Elissia LaPorte is standing in front of a large full length mirror underneath a hand-painted sign that says "Hello Gorgeous."
The senior who attends Tampa's Leto High School is shopping for a prom dress at the Belle of the Ball boutique in Clearwater, which has close to 4,000 gowns on display.
LaPorte has already tried on several and after she picks her favorite, she won't have to pay for it.
"I think it's amazing cause I come from an underprivileged school,” she said. "So, since senior year is costing so much, these programs really help out kids just like me."
Elissia's mother Lena agrees that senior year expenses are running up quite a tab in their household.

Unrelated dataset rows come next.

(* ===== verification/ServerSync.v ===== *)
(** * threads/synch.h, threads/synch.cc: the server's locks and conditions

    On the lock server a client is a machine and a mailbox; [Acquire], [Release],
    [Wait] and [Signal] never block but return the request to answer, with
    [respond] saying whether to answer it. The objects behind the
    [ClientRequest] pointers are never changed after they are stored, except
    [respond], which is set again whenever one is returned: they are values
    here. A lock is refined to the queue of its holder and its waiters. *)
From S2P Require Import Prelude Threads.

Record ClientRequest := mkRequest { machineID : Z; mailboxNumber : Z; respond : bool }.

Definition ClientRequest_new (m mb : Z) : ClientRequest := mkRequest m mb false.
Definition set_respond (b : bool) (cr : ClientRequest) : ClientRequest :=
  mkRequest (machineID cr) (mailboxNumber cr) b.

(** [name] is a C string in a [char] array. *)
Record ServerLock := mkServerLock {
  sl_name : list Z;
  sl_state : LockStatus;
  sl_queue : list ClientRequest;
  currentClientRequest : option ClientRequest
}.

Definition ServerLock_new (debugName : list Z) : ServerLock := mkServerLock debugName FREE [] None.

Definition getOwner (L : ServerLock) : option ClientRequest := currentClientRequest L.

Definition isHeldByRequester (L : ServerLock) (cr : ClientRequest) : bool :=
  match currentClientRequest L with
  | None => false
  | Some o => bool_decide (machineID cr = machineID o) && bool_decide (mailboxNumber cr = mailboxNumber o)
  end.

Definition sl_isBusy (L : ServerLock) : bool := bool_decide (sl_state L = BUSY).

Definition sl_Acquire (L : ServerLock) (cr : ClientRequest) : ServerLock * ClientRequest :=
  if isHeldByRequester L cr then (L, set_respond true cr)
  else if decide (sl_state L = FREE) then
    let cr := set_respond true cr in
    (mkServerLock (sl_name L) BUSY (sl_queue L) (Some cr), cr)
  else
    let cr := set_respond false cr in
    (mkServerLock (sl_name L) (sl_state L) (sl_queue L ++ [cr]) (currentClientRequest L), cr).

Definition sl_Release (L : ServerLock) (cr : ClientRequest) : ServerLock * ClientRequest :=
  if negb (isHeldByRequester L cr) then (L, set_respond false cr)
  else
    match sl_queue L with
    | c :: q =>
        let c := set_respond true c in
        (mkServerLock (sl_name L) (sl_state L) q (Some c), c)
    | [] => (mkServerLock (sl_name L) FREE [] None, set_respond false cr)
    end.

(** [waitingLock] is a lock number, -1 for none. *)
Record ServerCondition := mkServerCondition {
  sc_name : list Z;
  sc_queue : list ClientRequest;
  sc_waitingLock : Z
}.

Definition ServerCondition_new (debugName : list Z) : ServerCondition := mkServerCondition debugName [] (-1).

Definition sc_hasWaiting (C : ServerCondition) : bool := negb (bool_decide (length (sc_queue C) = O)).

Definition sc_Wait (C : ServerCondition) (serverConditionLock : Z) (cr : ClientRequest) :
    ServerCondition * ClientRequest :=
  let C := if decide (sc_waitingLock C = -1)
           then mkServerCondition (sc_name C) (sc_queue C) serverConditionLock else C in
  if decide (serverConditionLock <> sc_waitingLock C) then (C, set_respond true cr)
  else (mkServerCondition (sc_name C) (sc_queue C ++ [cr]) (sc_waitingLock C), cr).

Definition sc_Signal (C : ServerCondition) (serverConditionLock : Z) (cr : ClientRequest) :
    ServerCondition * ClientRequest :=
  match sc_queue C with
  | [] => (C, set_respond false cr)
  | c :: q =>
      if decide (sc_waitingLock C <> serverConditionLock) then (C, set_respond false cr)
      else (mkServerCondition (sc_name C) q (if decide (q = []) then -1 else sc_waitingLock C),
            set_respond true c)
  end.

#[global] Instance ClientRequest_eq_dec : EqDecision ClientRequest.
Proof. solve_decision. Defined.

(** ** Abstract specification: a lock is a queue of clients, the holder first *)
Definition client : Type := Z * Z.
Definition client_of (cr : ClientRequest) : client := (machineID cr, mailboxNumber cr).

Inductive lock_op := LAcquire (c : client) | LRelease (c : client).

(** The new queue and the client that is told it holds the lock, if any. *)
Definition lock_spec (o : lock_op) (q : list client) : list client * option client :=
  match o with
  | LAcquire c =>
      match q with
      | [] => ([c], Some c)
      | h :: _ => if decide (c = h) then (q, Some c) else (q ++ [c], None)
      end
  | LRelease c =>
      match q with
      | h :: q' => if decide (c = h) then (q', head q') else (q, None)
      | [] => (q, None)
      end
  end.

(** The same request on the object. *)
Definition lock_exec (o : lock_op) (L : ServerLock) : ServerLock * option client :=
  let '(L', cr) := match o with
    | LAcquire c => sl_Acquire L (ClientRequest_new c.1 c.2)
    | LRelease c => sl_Release L (ClientRequest_new c.1 c.2)
    end in
  (L', if respond cr then Some (client_of cr) else None).

Fixpoint lock_run {S} (f : lock_op -> S -> S * option client) (os : list lock_op) (s : S) :
    S * list (option client) :=
  match os with
  | [] => (s, [])
  | o :: os => let '(s', r) := f o s in let '(s2, rs) := lock_run f os s' in (s2, r :: rs)
  end.

Definition lock_rep (L : ServerLock) (q : list client) : Prop :=
  match q with
  | [] => sl_state L = FREE /\ sl_queue L = [] /\ currentClientRequest L = None
  | h :: ws => sl_state L = BUSY /\ client_of <$> sl_queue L = ws /\ client_of <$> currentClientRequest L = Some h
  end.

(** * Lemmas *)

Lemma held_rep L q cr : lock_rep L q ->
  isHeldByRequester L cr = bool_decide (head q = Some (client_of cr)).
Proof.
  unfold isHeldByRequester. destruct q as [|h ws]; simpl.
  - intros (_ & _ & ->). done.
  - intros (_ & _ & Ho). destruct (currentClientRequest L) as [o|]; simplify_eq/=.
    unfold client_of. symmetry. destruct o, cr; simpl.
    repeat case_bool_decide; naive_solver.
Qed.

Lemma lock_exec_spec o L q : lock_rep L q ->
  lock_rep (lock_exec o L).1 (lock_spec o q).1 /\ (lock_exec o L).2 = (lock_spec o q).2.
Proof.
  intros HR. destruct o as [[m b]|[m b]]; unfold lock_exec, sl_Acquire, sl_Release;
    rewrite (held_rep L q) by done; cbn [fst snd];
    change (client_of (ClientRequest_new m b)) with (m, b); destruct q as [|h ws]; cbn [head lock_rep lock_spec] in *.
  - destruct HR as (Hs & Hq & Ho). rewrite Hs, Hq. by vm_compute.
  - destruct HR as (Hs & Hq & Ho). case_bool_decide as Hh.
    + simplify_eq. rewrite decide_True by done. by split.
    + rewrite !decide_False by congruence. rewrite Hs. split; [|done].
      change (BUSY = BUSY /\ client_of <$> (sl_queue L ++ [ClientRequest_new m b]) = ws ++ [(m, b)] /\
        client_of <$> currentClientRequest L = Some h). by rewrite fmap_app, Hq.
  - by destruct HR as (Hs & Hq & Ho).
  - destruct HR as (Hs & Hq & Ho). case_bool_decide as Hh; simpl.
    + simplify_eq. rewrite decide_True by done. destruct (sl_queue L) as [|c q]; by split_and!.
    + rewrite decide_False by congruence. by split.
Qed.

Lemma lock_run_spec os L q : lock_rep L q ->
  lock_rep (lock_run lock_exec os L).1 (lock_run lock_spec os q).1 /\
  (lock_run lock_exec os L).2 = (lock_run lock_spec os q).2.
Proof.
  revert L q. induction os as [|o os IH]; intros L q HR; simpl; [done|].
  pose proof (lock_exec_spec o L q HR) as [HR' Hr].
  destruct (lock_exec o L) as [L' r], (lock_spec o q) as [q' r']; simpl in *. subst.
  pose proof (IH L' q' HR') as [HR2 Hr2].
  destruct (lock_run lock_exec os L') as [L2 rs], (lock_run lock_spec os q') as [q2 rs2]; simpl in *.
  by subst.
Qed.

(** The condition's waiters all wait with the lock it remembers. *)
Definition cond_wf (C : ServerCondition) : Prop := sc_waitingLock C = -1 -> sc_queue C = [].

(** * Properties *)

(** the server's lock is a first-come first-served queue. Whatever
    sequence of Acquire and Release requests clients send, from a new lock, the
    object behaves as the queue of its holder and waiters: a request is granted
    at once only when nobody else holds the lock, a release hands it to the
    longest waiter, a release by anybody else changes nothing, and the replies
    are the ones of the queue. *)
Theorem ServerLock_refines_fifo os name :
  lock_rep (lock_run lock_exec os (ServerLock_new name)).1 (lock_run lock_spec os []).1 /\
  (lock_run lock_exec os (ServerLock_new name)).2 = (lock_run lock_spec os []).2.
Proof. by apply lock_run_spec. Qed.

(** server conditions. A Wait with the condition's lock (or on a condition
    that has none) queues the request at the end, with another lock it is
    answered and not queued; a Signal with the condition's lock returns the
    longest waiter and forgets the lock with the last one, with another lock or
    no waiter it changes nothing and nobody is answered; a condition with
    waiters always remembers a lock. *)
Theorem ServerCondition_wait_signal C l cr :
  cond_wf C -> l <> -1 ->
  (sc_waitingLock C = -1 \/ sc_waitingLock C = l ->
     sc_queue (sc_Wait C l cr).1 = sc_queue C ++ [cr] /\ sc_waitingLock (sc_Wait C l cr).1 = l /\
     sc_queue (sc_Signal (sc_Wait C l cr).1 l cr).1 = tail (sc_queue C ++ [cr]) /\
     Some (client_of (sc_Signal (sc_Wait C l cr).1 l cr).2) = head (client_of <$> (sc_queue C ++ [cr])) /\
     respond (sc_Signal (sc_Wait C l cr).1 l cr).2 = true) /\
  (sc_waitingLock C <> -1 -> sc_waitingLock C <> l ->
     sc_Wait C l cr = (C, set_respond true cr) /\ sc_Signal C l cr = (C, set_respond false cr)) /\
  cond_wf (sc_Wait C l cr).1 /\ cond_wf (sc_Signal C l cr).1.
Proof.
  intros Hwf Hl. unfold cond_wf in *. split_and!.
  - intros Hw.
    assert (sc_Wait C l cr = (mkServerCondition (sc_name C) (sc_queue C ++ [cr]) l, cr)) as ->.
    { unfold sc_Wait. destruct (decide (sc_waitingLock C = -1)) as [Hn|Hn]; cbn [sc_waitingLock sc_name sc_queue].
      - rewrite (decide_False (P := l <> l)) by exact (fun H => H eq_refl). done.
      - destruct Hw as [?|Hw]; [done|]. rewrite Hw, (decide_False (P := l <> l)) by exact (fun H => H eq_refl). done. }
    cbn [fst]. split_and!; try done; unfold sc_Signal; cbn [sc_queue sc_waitingLock];
      destruct (sc_queue C) as [|c q]; cbn [app]; rewrite (decide_False (P := l <> l)) by exact (fun H => H eq_refl); done.
  - intros H1 H2. unfold sc_Wait, sc_Signal. cbv zeta. rewrite (decide_False (P := sc_waitingLock C = -1)) by done.
    rewrite (decide_True (P := l <> sc_waitingLock C)) by congruence.
    split; [done|]. destruct (sc_queue C); [done|]. by rewrite decide_True.
  - unfold sc_Wait. repeat case_decide; simpl in *; try done; try tauto; congruence.
  - unfold sc_Signal. destruct (sc_queue C) as [|c q] eqn:Hq; simpl.
    + by rewrite Hq.
    + case_decide; simpl; [by rewrite Hq|]. case_decide; [done|].
      intros Hn. apply Hwf in Hn. done.
Qed.

Example ServerCondition_wait_signal_witness :
  let C := ServerCondition_new [67; 0] in
  sc_queue (sc_Wait C 7 (ClientRequest_new 3 4)).1 = [ClientRequest_new 3 4].
Proof.
  intros C. destruct (ServerCondition_wait_signal C 7 (ClientRequest_new 3 4)) as [H _].
  - intros _. reflexivity.
  - discriminate.
  - destruct H as [H _]; [left; reflexivity|]. exact H.
Defined.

Yearbooks typically cost about $100. Class rings are $200 and up. Then there are the senior pictures and caps and gowns.
"It's a lot and thank God for these programs to help us,” she said.
Prom can be one of the most memorable events in the life of a high schooler, but the occasion and other costs associated with senior year, can put a damper on what should be a happy time. According to the National Endowment for Financial Education, prom-related costs can add up to hundreds of dollars.

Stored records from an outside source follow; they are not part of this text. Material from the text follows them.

(** creating is idempotent by name. On tables in use, creating a lock (a
    condition, an array of monitor variables) whose name exists returns that
    slot and changes nothing; a new name takes the lowest free slot, with a
    fresh object of that name and every other entry as it was; -1 is the
    answer exactly when the name is new and every slot is taken. *)
Theorem create_by_name (s : Tables B) ll lc lm name n v :
  wf s ll lc lm -> ll <> [] -> lc <> [] -> lm <> [] ->
  terminated name -> 0 <= n <= MAX_SERVER_ENTRIES_PER_MV_ARRAY ->
  (exists s' ll' i, ServerCreateLock garbage name s = Ok (s', i) /\
     created lock_ename (serverLockTable s) ll name (mkLockEntry (Some (ServerLock_new name)) false 0)
       (serverLockTable s') ll' i) /\
  (exists s' lc' i, ServerCreateCV garbage name s = Ok (s', i) /\
     created cond_ename (serverConditionTable s) lc name (mkCondEntry (Some (ServerCondition_new name)) false)
       (serverConditionTable s') lc' i) /\
  (exists s' lm' i, ServerCreateMV garbage name n v s = Ok (s', i) /\
     created mv_name (serverMVTable s) lm name (mkMVEntry (Some (replicate (Z.to_nat n) v)) n name)
       (serverMVTable s') lm' i).
Proof.
  intros Hwf Hl' Hc' Hm' Hn Hsz. split_and!.
  - destruct (ServerCreateLock_created garbage s ll lc lm name Hwf Hn) as (s0 & ll0 & s' & ll' & i & Hi & Hwf0 & He & _ & HC & HO & _).
    destruct (HO Hl') as [-> ->].
    by exists s', ll', i.
  - destruct (ServerCreateCV_created garbage s ll lc lm name Hwf Hn) as (s0 & lc0 & s' & lc' & i & Hi & Hwf0 & He & _ & HC & HO & _).
    destruct (HO Hc') as [-> ->].
    by exists s', lc', i.
  - destruct (ServerCreateMV_created garbage s ll lc lm name n v Hwf Hn Hsz) as (s0 & lm0 & s' & lm' & i & Hi & Hwf0 & He & _ & HC & HO & _).
    destruct (HO Hm') as [-> ->].
    by exists s', lm', i.
Qed.
(** monitor variables are arrays. [ServerSetMV] never faults and changes
    exactly the entry it names, when the number is of an array in use and the
    entry inside its declared size: afterwards [ServerGetMV] of that entry is
    the value, and every other entry of every array reads as before; with any
    other number or entry nothing changes at all. *)
Theorem GetMV_after_SetMV (s : Tables B) ll lc lm i j v :
  wf s ll lc lm ->
  exists s', ServerSetMV i j v s = Ok (s', tt) /\ wf s' ll lc lm /\
    forall i2 j2, ServerGetMV i2 j2 s' =
      if taken lm i && bool_decide (i2 = i) && bool_decide (j2 = j) &&
         match arr_get (serverMVTable s) i with
         | Ok e => bool_decide (0 <= j < mv_numEntries e) | Fault _ => false end
      then Ok v else ServerGetMV i2 j2 s.
Proof. apply ServerSetMV_spec. Qed.

(** destroying a lock that is in use. [ServerDestroyLock] defers the
    deletion to the last release only when the lock is busy and its count of
    outstanding acquires is 0; a lock that is held with a count other than 0,
    the ordinary case, is deleted at once, with or without waiters. Its slot is free, the holder's
    release is answered as one of a lock that does not exist, and no waiter is
    ever answered. *)
Theorem DestroyLock_deletes_held_lock (s : Tables B) ll lc lm i e L q m b :
  wf s ll lc lm -> taken ll i = true -> serverLockTable s !! Z.to_nat i = Some e ->
  le_lock e = Some L -> lock_rep L q -> q <> [] -> le_acquireCount e <> 0 ->
  exists s', ServerDestroyLock i s = Ok (s', tt) /\ wf s' (<[Z.to_nat i := false]> ll) lc lm /\
    ServerRelease m b i s' = Ok (s', None) /\ ServerAcquire m b i s' = Ok (s', None).
Proof.
  intros Hwf Ht Hl HL HR Hq Hc.
  destruct (lock_entry s ll lc lm i Hwf Ht) as (e1 & _ & _ & He & Hl1 & _). simplify_eq.
  destruct (delete_lock_wf _ _ _ _ i e Hwf Ht) as (s' & Hd & Hwf').
  assert (taken (<[Z.to_nat i := false]> ll) i = false) as Ht'.
  { apply taken_true in Ht as [H0 Hl2]. unfold taken. apply lookup_lt_Some in Hl2.
    rewrite list_lookup_insert_eq by lia. by rewrite andb_false_r. }
  exists s'. unfold ServerDestroyLock, ServerRelease, ServerAcquire.
  rewrite (valid_lock s ll lc lm i Hwf), (valid_lock s' _ lc lm i Hwf'), Ht, Ht'. cbn [rbind negb].
  rewrite He. cbn [rbind]. rewrite HL. cbn [deref rbind].
  rewrite (bool_decide_eq_false_2 (le_acquireCount e = 0)) by done. rewrite andb_false_r. cbn [negb].
  rewrite Hd. by split_and!.
Qed.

"It's a delicate situation,” said Belle of the Ball founder Susan Schwartz. “You have girls in here that Mom or Dad or both of them are not working and they cannot afford a dress."

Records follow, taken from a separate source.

Record Srv := mkSrv {
  tables : Tables B;
  necessaryResponses : list ServerResponse;
  cvLockTrackerList : list CVLockTracker;
  pendingCreates : list PendingCreate;
  queryQueue : list QueryStatus;
  nextQueryID : Z;
  sent : list Wire
}.

Definition Srv_init : Srv := mkSrv Tables_init [] [] [] [] 0 [].

Abbreviation H := (ST Srv).

Definition set_tables (t : Tables B) (s : Srv) : Srv :=
  mkSrv t (necessaryResponses s) (cvLockTrackerList s) (pendingCreates s) (queryQueue s) (nextQueryID s) (sent s).
Definition set_responses (r : list ServerResponse) (s : Srv) : Srv :=
  mkSrv (tables s) r (cvLockTrackerList s) (pendingCreates s) (queryQueue s) (nextQueryID s) (sent s).
Definition set_trackers (l : list CVLockTracker) (s : Srv) : Srv :=
  mkSrv (tables s) (necessaryResponses s) l (pendingCreates s) (queryQueue s) (nextQueryID s) (sent s).
Definition set_pending (l : list PendingCreate) (s : Srv) : Srv :=
  mkSrv (tables s) (necessaryResponses s) (cvLockTrackerList s) l (queryQueue s) (nextQueryID s) (sent s).
Definition set_queries (l : list QueryStatus) (s : Srv) : Srv :=
  mkSrv (tables s) (necessaryResponses s) (cvLockTrackerList s) (pendingCreates s) l (nextQueryID s) (sent s).
Definition set_nextQueryID (n : Z) (s : Srv) : Srv :=
  mkSrv (tables s) (necessaryResponses s) (cvLockTrackerList s) (pendingCreates s) (queryQueue s) n (sent s).
Definition set_sent (l : list Wire) (s : Srv) : Srv :=
  mkSrv (tables s) (necessaryResponses s) (cvLockTrackerList s) (pendingCreates s) (queryQueue s) (nextQueryID s) l.

(** An operation of ServerTables. *)
Definition on_tables {A} (c : ST (Tables B) A) : H A := fun s =>
  let* '(t, a) := c (tables s) in Ok (set_tables t s, a).
Definition read_tables {A} (f : Tables B -> res A) : H A := fun s =>
  let* a := f (tables s) in Ok (s, a).

(** The 100 mailboxes of system.cc. *)
Definition numBoxes : Z := 100.

Definition Send (pktH : PacketHeader) (mailH : MailHeader) (d : list Z) : H unit := fun s =>
  let* w := PostOffice_Send numBoxes pktH mailH d in Ok (set_sent (sent s ++ [w]) s, tt).

(** A buffer of [n] bytes from [new char[n]]; a negative size throws. *)
Definition new_chars (n : Z) : res (list Z) :=
  if decide (n < 0) then Fault OutOfBounds else Ok (gbuf <$> seq 0 (Z.to_nat n)).

(** The buffer [PostOffice::Receive] fills: the message, then what was there. *)
Definition receive_buffer (d : list Z) : list Z :=
  d ++ (gbuf <$> seq (length d) (Z.to_nat MaxMailSize - length d)).

(** [char* name = new char[n]; strncpy(name, src + off, n)] *)
Definition copy_name (n : Z) (src : list Z) (off : Z) : res (list Z) :=
  if decide (n < 0) then Fault OutOfBounds else strncpy (Z.to_nat n) src off.

Definition sendMessageWithData (fromMachine fromMailbox toMachine toMailbox dataLength : Z) (d : list Z) : H unit :=
  responseData <- lift (bcopy d dataLength) ;;
  Send (mkPacketHeader toMachine fromMachine 0) (mkMailHeader toMailbox fromMailbox dataLength) responseData.

Definition encode (i : Z) : Z := encodeIndex myMachineID i.
Definition decode (n : Z) : Z := decodeIndex myMachineID n.

Definition push (r : ServerResponse) : H unit := modify (fun s => set_responses (necessaryResponses s ++ [r]) s).

Definition getType (messageType : Z) : StructureType :=
  if bool_decide (messageType ∈ [CREATE_LOCK; DESTROY_LOCK; ACQUIRE; RELEASE]) then TLock
  else if bool_decide (messageType ∈ [CREATE_CV; DESTROY_CV; SIGNAL; BROADCAST; WAIT]) then TCV
  else if bool_decide (messageType ∈ [CREATE_MV; DESTROY_MV; SET_MV; GET_MV]) then TMV
  else TLock.

(** ** Pending creates *)

Definition take_query_id : H Z := fun s => Ok (set_nextQueryID (i32 (nextQueryID s + 1)) s, nextQueryID s).

Definition QueryStatus_new (ph : PacketHeader) (mh : MailHeader) (inData : list Z) : H QueryStatus :=
  id <- take_query_id ;;
  sret (mkQueryStatus ph mh inData 0 id None).

Definition PendingCreate_new (n : list Z) (t : StructureType) : H PendingCreate :=
  tracker <- lift (if decide (totalNumServers < 0) then Fault OutOfBounds
                   else arr_set (replicate (Z.to_nat totalNumServers) false) myMachineID true) ;;
  id <- take_query_id ;;
  sret (mkPendingCreate n t tracker [] [] 0 id).

(** [!strcmp(name, otherName) && structType == type] *)
Definition isAMatch (pc : PendingCreate) (otherName : list Z) (structType : StructureType) : res bool :=
  let* eq := strcmp_eq (pc_name pc) otherName in
  Ok (eq && bool_decide (structType = pc_type pc)).

(** The first pending create that matches, with its index. *)
Fixpoint find_match (i : nat) (l : list PendingCreate) (name : list Z) (t : StructureType) :
    res (option (nat * PendingCreate)) :=
  match l with
  | [] => Ok None
  | pc :: l =>
      let* b := isAMatch pc name t in
      if b : bool then Ok (Some (i, pc)) else find_match (S i) l name t
  end.

Fixpoint forwardWaitingClientMessagesToServer (clients : list QueryStatus) (recipientMachine : Z) : H unit :=
  match clients with
  | [] => sret tt
  | q :: clients =>
      Send (mkPacketHeader recipientMachine (pkt_from (packetHeader q)) (pkt_length (packetHeader q)))
           (mkMailHeader 1 (mail_from (mailHeader q)) (mail_length (mailHeader q))) (qs_data q) ;;;
      forwardWaitingClientMessagesToServer clients recipientMachine
  end.

Fixpoint messageBackClients (clients : list QueryStatus) (encodedIndex : Z) : H unit :=
  match clients with
  | [] => sret tt
  | q :: clients =>
      d <- lift (compressInt encodedIndex (qs_data q) 0) ;;
      Send (mkPacketHeader (pkt_from (packetHeader q)) myMachineID (pkt_length (packetHeader q)))
           (mkMailHeader (mail_from (mailHeader q)) 1 4) d ;;;
      messageBackClients clients encodedIndex
  end.

Fixpoint notifyServersOfCreation (queue : list ResponseQueueEntry) (outData : list Z) : H unit :=
  match queue with
  | [] => sret tt
  | e :: queue =>
      d <- lift (compressInt (replyMessageID e) outData 1) ;;
      Send (mkPacketHeader (replyMachine e) myMachineID 0) (mkMailHeader (replyMailbox e) 1 5) d ;;;
      notifyServersOfCreation queue d
  end.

The volunteer project provides prom dresses to in-need, high school girls throughout the Tampa Bay area.
The "boutique" is actually the old library of a closed elementary school. The space was donated by the Pinellas County School district and since then, volunteers have cleaned the building, painted the walls and even installed dressing rooms.
"It is not a smelly thrift store,” Schwartz said. “It looks like a department store and so we try to erase that stigma."
Since its inception, Belle of the Ball has given away more than 4,500 dresses and countless shoes, purses and accessories. Carol Ciadella, a teacher at Gulfside Elementary School in Holiday, came to the store with a former student. The educator said she worries that the hefty prom price tag can make the event out of reach for too many.
"If you don't have a lot of money, you will choose not to do it,” she said. “And a lot of kids, they don't ask for help so they just think, 'nope can't afford it, I won't go.'"
And it’s not just parents and educators who are watching senior-year costs add up. Devon Phillip is a member of student leadership at Estero High School near Fort Myers. The senior said he's lucky because his family can afford to pick up the tab for his needs, but some of his friends are struggling.
"They work every weekend five to midnight,” he said. “Their weekend is spent working just to pay for their car insurance, and they still want to go to prom. So it just sucks for those kids that have to work on their education, sports, clubs and try to support their own families where everyone else is just sitting comfortable."
And these senior costs aren't just about the fun stuff, such as prom or a senior trip. Taking the SAT college prep test costs upward of $50. The average college application costs $37 and most high school counselors advise kids to apply to multiple schools.
The idea that some students will feel they are unable to pay for what may seem like a little thing is what keeps Susan Schwartz and her volunteers at Belle of the Ball so motivated.
"We cry at every shopping day just put it that way,” she said. “We're so excited for the girls and the parents are elated and when you have fathers come in that want to do the best for their daughters…and a lot of them are single fathers, they are just so happy to be able to get them a dress."
Similar organizations exist across the country. A "Prom Boutique" is part of "Project Upstart” in Miami-Dade, a store where homeless kids can shop for free. "Becca's Closet" in Broward County has distributed 100,000 gowns in 34 states. The organization, named in memory of a young girl who was killed by a drunk driver, recently launched a second charity, “Becca’s Angels,” which buys prom tickets for students.
Ciadella, the elementary teacher from Holiday, said these kinds of groups are providing something that taxpayers never will.
"I don't think people think about this,” she said. “They think about giving people food but they don't think about making them enjoy their high school experience. Everybody should get to do that stuff, not just people with money.”
The next shopping day at the "Belle of the Ball" in Clearwater happens Saturday, May 7.